The book chronicles the “premature existential crisis” of dentist Ruby Carlson, who’s struggling to balance her family life with the desire to break free.
Moeckel was deliberate in her choice to make her main character a woman who “happens to be a dentist.”
Recognizing that dentists are infrequently recognized as main characters—and are odd, zany caricatures when they are— Moeckel said she “wanted to write a success story.”
“There is this idea that once you hit a point of desperation, there is no alternative,” she explained. “I wanted to show that you can successfully pivot, you can change.”

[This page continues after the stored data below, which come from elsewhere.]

(** The authorisation check of [cancel_workorder]. *)
Definition may_cancel (cfg : ServerConfig) (s : AppState) (headers : HeaderMap) (id : WorkorderId) :
    HttpResult unit :=
  if bool_decide (auth_mode cfg <> AuthNone) then
    match workorders s !! id with
    | Some workorder =>
        match header_client cfg headers with
        | Some cid =>
            if bool_decide (cid = wo_client_id workorder) then Ok tt
            else Err (FORBIDDEN, "You do not own this workorder")
        | None => Err (UNAUTHORIZED, "Authentication required to cancel workorders")
        end
    | None => Ok tt
    end
  else Ok tt.

(** [workorder.status = Cancelled]: [updated_at] is not touched. *)
Definition mark_cancelled (w : Workorder) : Workorder := with_status Cancelled (wo_updated_at w) w.

(** What cancelling does to an order that is active. *)
Definition cancel_order (id : WorkorderId) (workorder : Workorder) (s : AppState) : AppState :=
  let old_status := wo_status workorder in
  let s := set_workorders (<[id := mark_cancelled workorder]> (workorders s)) s in
  let s :=
    if bool_decide (id ∈ progress_txs s) then
      emit (Broadcast {| bp_workorder_id := id; bp_trace_id := tc_trace_id <$> wo_trace_context workorder;
                         bp_event := StatusChanged old_status Cancelled; bp_timestamp := now_of s |}) s
    else s in
  let s := set_clients (Registry.clear_active_workorder (clients s) (wo_client_id workorder)) s in
  let s := if bool_decide (old_status = Pending) then count_metric (fetch_sub queue_depth 1) s else s in
  let s :=
    if bool_decide (old_status = Building) then
      match container_ids s !! id with
      | Some container => emit (ContainerStopped container) s
      | None => s
      end
    else s in
  count_metric (fetch_add workorders_cancelled 1) s.

Definition cancel_workorder (cfg : ServerConfig) (s : AppState) (headers : HeaderMap) (id : WorkorderId) :
    HttpResult CancelWorkorderResponse * AppState :=
  match may_cancel cfg s headers id with
  | Err e => (Err e, s)
  | Ok _ =>
  match workorders s !! id with
  | None => (Err (NOT_FOUND, "Workorder not found"), s)
  | Some workorder =>
      if negb (is_active (wo_status workorder)) then
        (Ok {| cwr_workorder_id := id; cwr_cancelled := false |}, s)
      else (Ok {| cwr_workorder_id := id; cwr_cancelled := true |}, cancel_order id workorder s)
  end end.

Record ClientSummary := {
  csum_client_id : ClientId; csum_config_hash : string; csum_last_seen : DateTime;
  csum_active_workorder : option WorkorderId;
}.

Definition require_admin (cfg : ServerConfig) (headers : HeaderMap) : Result unit Z :=
  if bool_decide (auth_mode cfg <> AuthNone) then
    let? _ := ok_or (header_client cfg headers) UNAUTHORIZED in Ok tt
  else Ok tt.

Definition list_clients (cfg : ServerConfig) (s : AppState) (headers : HeaderMap) :
    Result (list ClientSummary) Z :=
  let? _ := require_admin cfg headers in
  Ok (map (fun '(_, c) => {| csum_client_id := cs_client_id c; csum_config_hash := cs_config_hash c;
             csum_last_seen := cs_last_seen c; csum_active_workorder := cs_active_workorder c |})
          (hash_iter _ (clients s))).

Definition get_client (cfg : ServerConfig) (s : AppState) (headers : HeaderMap) (id : ClientId) :
    Result ClientState Z :=
  let? _ := require_admin cfg headers in
  ok_or (Registry.get (clients s) id) NOT_FOUND.

Definition require_snapshot_auth (cfg : ServerConfig) (headers : HeaderMap) : HttpResult unit :=
  if bool_decide (auth_mode cfg <> AuthNone) then
    let? _ := ok_or (header_client cfg headers) (UNAUTHORIZED, "Authentication required") in Ok tt
  else Ok tt.

End Handlers.

(** ** Eviction *)

(** A map without some keys. *)
Definition drop_keys {V} (ids : list WorkorderId) (m : gmap WorkorderId V) : gmap WorkorderId V :=
  filter (fun kv => kv.1 ∉ ids) m.

Lemma lookup_drop_keys {V} ids (m : gmap WorkorderId V) id :
  drop_keys ids m !! id = if decide (id ∈ ids) then None else m !! id.
Proof.
  apply option_eq. intros v. unfold drop_keys. rewrite map_lookup_filter_Some. simpl.
  case_decide; split; [by intros []|done|by intros []|done].
Qed.
Lemma drop_keys_nil {V} (m : gmap WorkorderId V) : drop_keys [] m = m.
Proof. apply map_eq. intros id. rewrite lookup_drop_keys. by rewrite decide_False by set_solver. Qed.

Lemma drop_keys_cons {V} id ids (m : gmap WorkorderId V) : drop_keys ids (delete id m) = drop_keys (id :: ids) m.
Proof.
  apply map_eq. intros i. rewrite !lookup_drop_keys.
  destruct (decide (i = id)) as [->|Hne].
  - rewrite lookup_delete_eq, (decide_True (P := id ∈ id :: ids)) by by constructor. by case_decide.
  - rewrite lookup_delete_ne by done. do 2 case_decide; try done; rewrite elem_of_cons in *; tauto.
Qed.

Lemma size_drop_keys {V} ids (m : gmap WorkorderId V) :
  NoDup ids -> (forall id, id ∈ ids -> is_Some (m !! id)) -> (size (drop_keys ids m) + length ids = size m)%nat.
Proof.
  intros Hn. revert m. induction Hn as [|id ids Hid Hn IH]; intros m Hin; simpl.
  - replace (drop_keys [] m) with m; [lia|]. apply map_eq. intros i. by rewrite lookup_drop_keys.
  - rewrite <- drop_keys_cons. destruct (Hin id) as [v Hv]; [by constructor|].
    rewrite <- (insert_delete_id m id v Hv) at 2. rewrite map_size_insert_None by apply lookup_delete_eq.
    rewrite <- (IH (delete id m)); [lia|]. intros i Hi. rewrite lookup_delete_ne by congruence.
    apply Hin. by constructor.
Qed.

Lemma evict_all ids s :
  let s' := fold_left evict_one ids s in
  workorders s' = drop_keys ids (workorders s) /\ results s' = drop_keys ids (results s) /\
  container_ids s' = drop_keys ids (container_ids s) /\
  progress_txs s' = progress_txs s ∖ list_to_set ids /\
  raw_output_txs s' = raw_output_txs s ∖ list_to_set ids /\ stdin_txs s' = stdin_txs s ∖ list_to_set ids /\
  clients s' = clients s /\ metrics s' = metrics s /\ disk s' = disk s /\ free_workers s' = free_workers s.
Proof.
  revert s. induction ids as [|id ids IH]; intros s; simpl.
  - split_and!; try done; try (apply map_eq; intros i; by rewrite lookup_drop_keys); set_solver.
  - destruct (IH (evict_one s id)) as (-> & -> & -> & -> & -> & -> & -> & -> & -> & ->). simpl.
    rewrite !drop_keys_cons. split_and!; try done; set_solver.
Qed.

Section EvictionFacts.
Context `{HashIter, !HashIterLaws}.

(** The entries of a hash map that satisfy a test, in the order of iteration. *)
Lemma elem_of_hash_filter {V} (m : gmap WorkorderId V) (f : WorkorderId * V -> bool) id v :
  (id, v) ∈ List.filter f (hash_iter V m) <-> m !! id = Some v /\ f (id, v) = true.
Proof.
  by rewrite list_elem_of_In, filter_In, <- list_elem_of_In, hash_iter_perm, elem_of_map_to_list.
Qed.

Lemma NoDup_hash_filter {V} (m : gmap WorkorderId V) (f : WorkorderId * V -> bool) :
  NoDup (map fst (List.filter f (hash_iter V m))).
Proof.
  assert (Hn : NoDup (map fst (hash_iter V m))) by (rewrite hash_iter_perm; apply NoDup_fst_map_to_list).
  induction (hash_iter V m) as [|x l IH]; simpl in *; [constructor|].
  inversion Hn as [|? ? Hx Hl]; subst. specialize (IH Hl). destruct (f x); simpl; [|done]. constructor; [|done].
  intros (y & Hy & Hin)%list_elem_of_fmap. apply Hx. rewrite Hy. apply list_elem_of_fmap_2.
  apply list_elem_of_In, filter_In in Hin as [Hin _]. by apply list_elem_of_In.
Qed.

Definition is_stale (cutoff : Z) (w : Workorder) : bool := is_terminal (wo_status w) && (wo_updated_at w <? cutoff).

Lemma elem_of_selected (m : gmap WorkorderId Workorder) (f : WorkorderId * Workorder -> bool) id :
  id ∈ map fst (List.filter f (hash_iter _ m)) <-> exists w, m !! id = Some w /\ f (id, w) = true.
Proof.
  rewrite list_elem_of_fmap. split.
  - intros ([i w] & -> & Hw). apply elem_of_hash_filter in Hw. eauto.
  - intros (w & Hw). exists (id, w). by rewrite elem_of_hash_filter.
Qed.

(** The keys of the first [n] entries in order of age are those of entries, and
    entries that are left out are not older. *)
Lemma oldest_first n (l : list (WorkorderId * Z)) :
  NoDup (map fst l) ->
  let ids := map fst (take n (sort_by_key snd l)) in
  NoDup ids /\ length ids = Nat.min n (length l) /\
  (forall id, id ∈ ids -> id ∈ map fst l) /\
  (forall id id' t t', (id, t) ∈ l -> (id', t') ∈ l -> id ∈ ids -> id' ∉ ids -> t <= t').
Proof.
  intros Hn ids. pose proof (sort_by_key_Permutation snd l) as Hp. pose proof (sort_by_key_sorted snd l) as Hs.
  set (sl := sort_by_key snd l) in *. rewrite <- Hp in Hn.
  assert (Hsplit : map fst sl = ids ++ map fst (drop n sl)) by (unfold ids; by rewrite <- map_app, take_drop).
  rewrite Hsplit in Hn. apply NoDup_app in Hn as (Hn & Hd & _).
  split_and!; [done| | |].
  - unfold ids. by rewrite length_map, length_take, Hp.
  - intros id Hid. rewrite <- Hp, Hsplit, elem_of_app. by left.
  - intros id id' t t' Hin Hin' Hid Hid'. rewrite <- Hp in Hin, Hin'. rewrite <- (take_drop n sl) in Hin, Hin', Hs.
    apply elem_of_app in Hin as [Hin|Hin]; [|by destruct (Hd id Hid); apply (list_elem_of_fmap_2 fst _ _ Hin)].
    apply elem_of_app in Hin' as [Hin'|Hin']; [by destruct Hid'; apply (list_elem_of_fmap_2 fst _ _ Hin')|].
    by apply (StronglySorted_app_1_elem_of _ _ _ (id, t) (id', t') Hs).
Qed.

(** The ids the cap phase evicts: the [n] terminal orders updated longest ago. *)
Definition capped (n : nat) (m : gmap WorkorderId Workorder) : list WorkorderId :=
  map fst (take n (sort_by_key snd (map (fun '(id, w) => (id, wo_updated_at w))
    (List.filter (fun '(_, w) => is_terminal (wo_status w)) (hash_iter _ m))))).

Moeckel also hopes that showcasing her creative, free side will inspire others in her profession to be their full selves and combat the myth that dentistry means never showing weakness or difference.
“I want people to feel more at liberty to be themselves,” she explained. “I’d love to see more people showing their personalities and embracing who they are.”
That work is ongoing in the School of Dentistry. Sara Johnson, assistant dean of student and resident affairs, knows that “stigma is a barrier to students seeking care.” She encourages all students who are facing academic and mental health struggles to work with her office and their professors to prioritize their mental health.
“We need to destigmatize mental health so students don’t feel alone and will let some- one know when they’re struggling,” she said.
At the School of Dentistry, that means creating change in policy and in culture. “We’ve updated policies to explicitly acknowledge that mental health concerns are to be treated just the same as physical health concerns,” she said.
Johnson hopes students know that no one needs to feel alone, or overwhelmed, or hopeless at the School of Dentistry. “It can be hard to know where to start,” she said. “They can reach out to me or another mem- ber of the student and resident affairs team, and we can help them identify next steps.”